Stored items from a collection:
(* ===== verification/Roundtrip.v ===== *)
(** * Roundtrip: the transfers and the service, together

    [Getter] and [Putter] take the answers of the service as a parameter.
    Here the parameter is the [service] of [Service], behind a network that
    may lose a request or its answer, and the state of the service is
    threaded through the run of an upload.

    - [delivery] is what happens to one request: it is [Delivered], it is
      [Lost] before it arrives, or it arrives and the answer is lost
      ([Unanswered]).  The worker sees a transient failure in the last two
      cases and tries again; in the last one the service has done the
      work, so a part may be uploaded more than once.
    - A [world] is an upload and the service.  [world_step] is a step of
      the upload ([put_step]) together with what the requests of that step
      do to the service ([serve]): the requests of a worker store its part,
      the completion request makes the object, the request to abort
      discards the upload.  The request to abort is sent once, so it has
      a second step, [AbortLost]: the upload ends as aborted and the
      service has heard nothing.  The completion request is taken to
      arrive.  The PUT of the digest, which follows the completion, is a
      step of its own ([StoreDigest]), taken when [Md5Check] is set:
      between the two the bucket has the object and not yet its digest,
      and without [Md5Check] it never has.
    - A download runs against the service as it is after the upload:
      [get_exchange] answers the range requests from the object.

    The theorems: an upload that completes leaves the object of the bytes
    written, with its digest beside it once that is stored, and nothing
    else; an upload that aborts leaves the objects as they were, and the
    service as it was before the upload began unless the request to abort
    was lost, in which case the upload stays open there
    ([upload_atomic]); the round trip, a download of what was uploaded
    reads the bytes written and its integrity check passes, while bytes
    that are not the object's are reported as an integrity error; the
    window between the completion and the digest, in which a download of
    an object that replaced another is checked against the digest of the
    old one; and that the window never closes after an upload without
    [Md5Check] ([unchecked_upload_stale]).  These hold for every run;
    [transfer_finishes] shows that there are runs: on a network where one
    of the [NTry] requests allowed for every part is delivered
    ([gets_through]), the sequential upload of any bytes and the
    sequential download that follows run to their ends, and the download
    gives back the bytes. *)

From Stdlib Require Import ZArith String List Lia.
From stdpp Require Import base tactics option list numbers strings gmap.
From S2P Require Import Prelude Types Scheduler Service Getter Putter.

Local Open Scope Z_scope.
#[local] Set Warnings "-clear-no-such-hyp".

(** ** The network *)

Inductive delivery :=
| Delivered
| Lost (e : GoError)
| Unanswered (e : GoError).

(** The request reaches the service. *)
Definition arrives (d : delivery) : bool :=
  match d with Lost _ => false | _ => true end.

(** What the worker gets when the service answers [r]. *)
Definition answer {R} (d : delivery) (r : response R) : response R :=
  match d with
  | Delivered => r
  | Lost e | Unanswered e => Transient e
  end.

(** ** An upload and the service *)

Record world := mkWorld {
  w_put : putter;
  w_svc : service;
  w_digest : bool;   (* the digest of the object has been stored *)
}.

(** The steps of the world: a step of the upload with its requests; the
    PUT of the digest that ends the writer's [Close]; and the end of an
    upload whose request to abort does not arrive (the request is a
    clean-up on best effort, and the writer reports its error either
    way). *)
Inductive world_event :=
| Upload (ev : put_event)
| StoreDigest
| AbortLost.

#[export] Instance world_event_eq_dec : EqDecision world_event.
Proof. solve_decision. Defined.

(** The step of the upload in a step of the world. *)
Definition put_of (e : world_event) : option put_event :=
  match e with
  | Upload ev => Some ev
  | StoreDigest => None
  | AbortLost => Some PutComplete
  end.

(** The steps of the upload in a run of the world. *)
Definition uploads_of (evs : list world_event) : list put_event :=
  omap put_of evs.

Section upload.
Context (digest : bytes → string) (etag : bytes → string).
Context (net : nat → nat → delivery).
Context (key : string) (uid : positive).

(** The answer to request [k] for part [i] of the upload, open at the
    service. *)
Definition put_exchange (i : nat) (b : bytes) (k : nat) : response string :=
  answer (net i k) (Done (etag b)).

(** The requests a worker makes for part [i]: each one that arrives stores
    the part. *)
Definition part_requests (c : Config) (i : nat) (b : bytes)
    (svc : service) : service :=
  foldl (λ svc k, if arrives (net i k)
                  then (upload_part etag uid i b svc).2 else svc)
    svc (seq 0 (run_part c (put_exchange i b)).2).

(** What the requests of a step do to the service. *)
Definition serve (ev : put_event) (p p' : putter) (svc : service) : service :=
  match ev with
  | PutUploaded i =>
      match p_inflight p !! i with
      | Some b => part_requests (p_config p) i b svc
      | None => svc
      end
  | PutComplete =>
      match p_done p' with
      | Some (Completed l d) => (complete_upload etag uid l svc).2
      | Some (Aborted _) => abort_upload uid svc
      | None => svc
      end
  | _ => svc
  end.

Definition world_step (e : world_event) (w : world) : option world :=
  match e with
  | Upload ev =>
      p' ← put_step digest put_exchange ev (w_put w);
      Some (mkWorld p' (serve ev (w_put w) p' (w_svc w)) (w_digest w))
  | StoreDigest =>
      match p_done (w_put w), w_digest w, Md5Check (p_config (w_put w)) with
      | Some (Completed _ d), false, true =>
          Some (mkWorld (w_put w)
                  (put_object (md5_path key) (list_byte_of_string d) (w_svc w))
                  true)
      | _, _, _ => None
      end
  | AbortLost =>
      p' ← put_step digest put_exchange PutComplete (w_put w);
      if p_done p' is Some (Aborted _)
      then Some (mkWorld p' (w_svc w) (w_digest w)) else None
  end.

Definition world_run : list world_event → world → option world :=
  run_steps world_step.

(** An upload of the object [key], from the request that initiates it. *)
Definition begin_upload (c : Config) (svc : service) : world :=
  mkWorld (open_putter c) (initiate_upload key svc).2 false.

(** What a step of the world is to the upload: a step, or nothing. *)
Lemma world_step_put e w w' :
  world_step e w = Some w' →
  match put_of e with
  | Some ev => put_step digest put_exchange ev (w_put w) = Some (w_put w')
  | None => w_put w' = w_put w
  end.
Proof.
  destruct e as [ev| |]; simpl.
  - destruct (put_step _ _ ev (w_put w)); [|done]. by intros [= <-].
  - repeat case_match; try done. by intros [= <-].
  - destruct (Complete _ _) as [p'|]; [|done]. simpl.
    repeat case_match; try done. by intros [= <-].
Qed.

(** The end of an upload whose request to abort is lost: the upload ends
    as aborted and the service is not told. *)
Lemma world_step_AbortLost w w' :
  world_step AbortLost w = Some w' →
  Complete digest (w_put w) = Some (w_put w') ∧
  (∃ f, p_done (w_put w') = Some (Aborted f)) ∧
  w_svc w' = w_svc w ∧ w_digest w' = w_digest w.
Proof.
  simpl. destruct (Complete _ _) as [p'|]; [|done]. simpl.
  destruct (p_done p') as [[|f]|] eqn:Hd; try done. intros [= <-]. eauto.
Qed.

(** The end of an upload whose request to abort arrives. *)
Lemma world_step_abort w w' f :
  world_step (Upload PutComplete) w = Some w' →
  p_done (w_put w') = Some (Aborted f) →
  w_svc w' = abort_upload uid (w_svc w) ∧ w_digest w' = w_digest w.
Proof.
  simpl. destruct (Complete _ _) as [p'|]; [|done]. simpl.
  intros [= <-]. simpl. by intros ->.
Qed.

End upload.

(** ** What the service holds during an upload *)

Section stored.
Context (digest : bytes → string) (etag : bytes → string).
Context (net : nat → nat → delivery).
Context (key : string) (uid : positive).
Context (obj0 : gmap string bytes) (mp0 : gmap positive multipart).
Context (Hfresh : mp0 !! uid = None).

Local Abbreviation exchange := (put_exchange etag net).
Local Abbreviation step := (put_step digest exchange).

(** The service while the upload is open with the parts [parts]: the
    objects and the other uploads are as they were before it began. *)
Definition open_at (parts : gmap nat bytes) : service :=
  mkService obj0 (<[uid := mkMultipart key parts]> mp0).

Lemma exchange_tagging : tagging etag exchange.
Proof.
  intros i b k t. unfold put_exchange. destruct (net i k); simpl; congruence.
Qed.

Lemma upload_part_open_at i b parts :
  (upload_part etag uid i b (open_at parts)).2 = open_at (<[i := b]> parts).
Proof.
  unfold upload_part, open_at. simpl.
  by rewrite lookup_insert_eq, insert_insert_eq.
Qed.

(** Requests for a part, of which some arrive: the part is stored if one
    does. *)
Lemma requests_open (ks : list nat) i b parts :
  foldl (λ svc k, if arrives (net i k)
                  then (upload_part etag uid i b svc).2 else svc)
    (open_at parts) ks
  = open_at (if existsb (λ k, arrives (net i k)) ks
             then <[i := b]> parts else parts).
Proof.
  revert parts. induction ks as [|k ks IH]; intros parts; [done|]. simpl.
  destruct (arrives (net i k)); simpl; [|apply IH].
  rewrite upload_part_open_at, IH, insert_insert_eq. by case_match.
Qed.

(** The requests of a worker leave the upload open, with its part when the
    worker got the tag. *)
Lemma part_requests_open c i b parts :
  ∃ parts', part_requests etag net uid c i b (open_at parts) = open_at parts' ∧
            (parts' = parts ∨ parts' = <[i := b]> parts) ∧
            (∀ t, (run_part c (exchange i b)).1 = inl t → parts' = <[i := b]> parts).
Proof.
  unfold part_requests. rewrite requests_open.
  eexists. split; [done|]. split; [case_match; eauto|].
  destruct (run_part c (exchange i b)) as [res m] eqn:Hrun. simpl.
  apply attempt_part_spec in Hrun as (Hm & _ & H0 & Hlast). intros t ->.
  destruct (decide (m = 0%nat)) as [Hz|]; [by destruct (H0 Hz)|].
  destruct Hlast as [Hres _]; [lia|].
  rewrite (proj2 (existsb_exists _ _)); [done|].
  exists (m - 1)%nat. split; [apply in_seq; lia|].
  unfold put_exchange in Hres. by destruct (net i (m - 1)%nat).
Qed.

(** The parts at the service are parts that were handed out, with the
    bytes of their chunk, and every part that has its tag is there. *)
Definition held (p : putter) (parts : gmap nat bytes) : Prop :=
  (∀ i b, parts !! i = Some b →
          (i < p_sent p)%nat ∧ b = chunk (p_size p) (p_hash p) i) ∧
  (∀ i, is_Some (p_etags p !! i) → is_Some (parts !! i)).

→ Task goal
Please find each line in the records above that holds the word "StoreDigest", and copy it.

→ Task output
      step of its own ([StoreDigest]), taken when [Md5Check] is set:
| StoreDigest
  | StoreDigest => None
  | StoreDigest =>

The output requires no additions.